Work request | Your answer should be the lines from the start of the records through the line with "induction res as [| [k' v'] res IH]; simpl; [reflexivity", copied word for word.

(Stored dataset items)
──────────

Lemma assoc_app (k : string) (res l : list (string * json)) :
  assoc k (res ++ l)
  = match assoc k res with Some v => Some v | None => assoc k l end.
Proof.
  induction res as [| [k' v'] res IH]; simpl; [reflexivity |].
  destruct (k =? k')%string; [reflexivity | exact IH].
Qed.

Lemma assoc_in (k : string) (v : json) (res : list (string * json)) :
  assoc k res = Some v -> In (k, v) res.
Proof.
  induction res as [| [k' v'] res IH]; simpl; [discriminate |].
  destruct (k =? k')%string eqn:E.
  - apply String.eqb_eq in E. intros H. injection H as ->. subst. now left.
  - intros H. right. now apply IH.
Qed.

(** On a dictionary the loop of [build_result] never fails, and what it
    builds binds each key to the value of the key with the [rrset_] prefix,
    unless that value is missing or [None]. *)
Lemma copy_fields_dict (kvs : list (string * json)) (ks : list string) :
  NoDup ks ->
  exists res,
    copy_fields (JObj kvs) ks = Ret res
    /\ forall k, In k ks -> assoc k res = kept (assoc ("rrset_" +++ k) kvs).
Proof.
  induction ks as [| k0 rest IH]; intros Hnd.
  - exists []. split; [reflexivity | intros k []].
  - inversion Hnd as [| ? ? Hfresh Hrest]; subst.
    destruct (IH Hrest) as [res [Eres Hres]].
    cbn [copy_fields py_get]. rewrite Eres.
    assert (Hk0 : assoc k0 res = None).
    { apply assoc_fresh. intros v Hin.
      apply Hfresh. eapply copy_fields_keys; [exact Eres | exact Hin]. }
    destruct (assoc ("rrset_" +++ k0) kvs) as [x |] eqn:Ea.
    + exists (match x with JNull => res | _ => (k0, x) :: res end).
      split; [reflexivity |].
      intros k [<- | Hin].
      * rewrite Ea. destruct x; cbn [kept assoc]; rewrite ?String.eqb_refl; auto.
      * assert (Hne : (k =? k0)%string = false).
        { apply String.eqb_neq. intros ->. now apply Hfresh. }
        rewrite <- (Hres k Hin).
        destruct x; cbn [assoc]; rewrite ?Hne; reflexivity.
    + exists res. split; [reflexivity |].
      intros k [<- | Hin]; [rewrite Ea; exact Hk0 | now apply Hres].
Qed.

(** X8.  On a dictionary, [build_result] returns a dictionary in which each
    of [name], [type], [ttl], [values] is bound to the value of [rrset_name],
    [rrset_type], [rrset_ttl], [rrset_values] when the provider gave one that
    is not [None] and is absent otherwise, in which the scope label is
    [zone] when a zone was supplied and [domain] when not, never both, and
    which has no other key. *)
Theorem build_result_fields (self : Livedns.GandiAPI) (kvs : list (string * json)) :
  exists fields,
    Livedns.build_result self (JObj kvs) = Ret (JObj fields)
    /\ (forall k, In k ["name"; "type"; "ttl"; "values"] ->
          assoc k fields = kept (assoc ("rrset_" +++ k) kvs))
    /\ (str_truthy (Livedns.zone self) = true ->
          assoc "zone" fields = Some (of_opt_str (Livedns.zone self))
          /\ assoc "domain" fields = None)
    /\ (str_truthy (Livedns.zone self) = false ->
          assoc "domain" fields = Some (of_opt_str (Livedns.domain self))
          /\ assoc "zone" fields = None)
    /\ (forall k v, In (k, v) fields ->
          In k ["name"; "type"; "ttl"; "values"; "zone"; "domain"]).
Proof.
  assert (Hnd : NoDup ["name"; "type"; "ttl"; "values"]).
  { repeat constructor; simpl; intuition discriminate. }
  destruct (copy_fields_dict kvs _ Hnd) as [res [Eres Hres]].
  pose proof (copy_fields_keys _ _ _ Eres) as Hkeys.
  assert (Hzone : assoc "zone" res = None).
  { apply assoc_fresh. intros v Hin. apply Hkeys in Hin. simpl in Hin.
    intuition discriminate. }
  assert (Hdomain : assoc "domain" res = None).
  { apply assoc_fresh. intros v Hin. apply Hkeys in Hin. simpl in Hin.
    intuition discriminate. }
  eexists. unfold Livedns.build_result. rewrite Eres.
  split; [reflexivity |].
  split; [| split; [| split]].
  - intros k Hk. rewrite assoc_app, (Hres k Hk).
    destruct (kept (assoc ("rrset_" +++ k) kvs)); [reflexivity |].
    simpl in Hk.
    destruct Hk as [<- | [<- | [<- | [<- | []]]]];
      destruct (str_truthy (Livedns.zone self)); reflexivity.
  - intros Ht. rewrite Ht, !assoc_app, Hzone, Hdomain. split; reflexivity.
  - intros Hf. rewrite Hf, !assoc_app, Hzone, Hdomain. split; reflexivity.
  - intros k v Hin. apply in_app_or in Hin as [Hin | Hin].
    + apply Hkeys in Hin. simpl in *. tauto.
    + destruct (str_truthy (Livedns.zone self));
        destruct Hin as [E | []]; injection E as <- _; simpl; tauto.
Qed.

──────────

Response |
Lemma assoc_app (k : string) (res l : list (string * json)) :
  assoc k (res ++ l)
  = match assoc k res with Some v => Some v | None => assoc k l end.
Proof.
  induction res as [| [k' v'] res IH]; simpl; [reflexivity |].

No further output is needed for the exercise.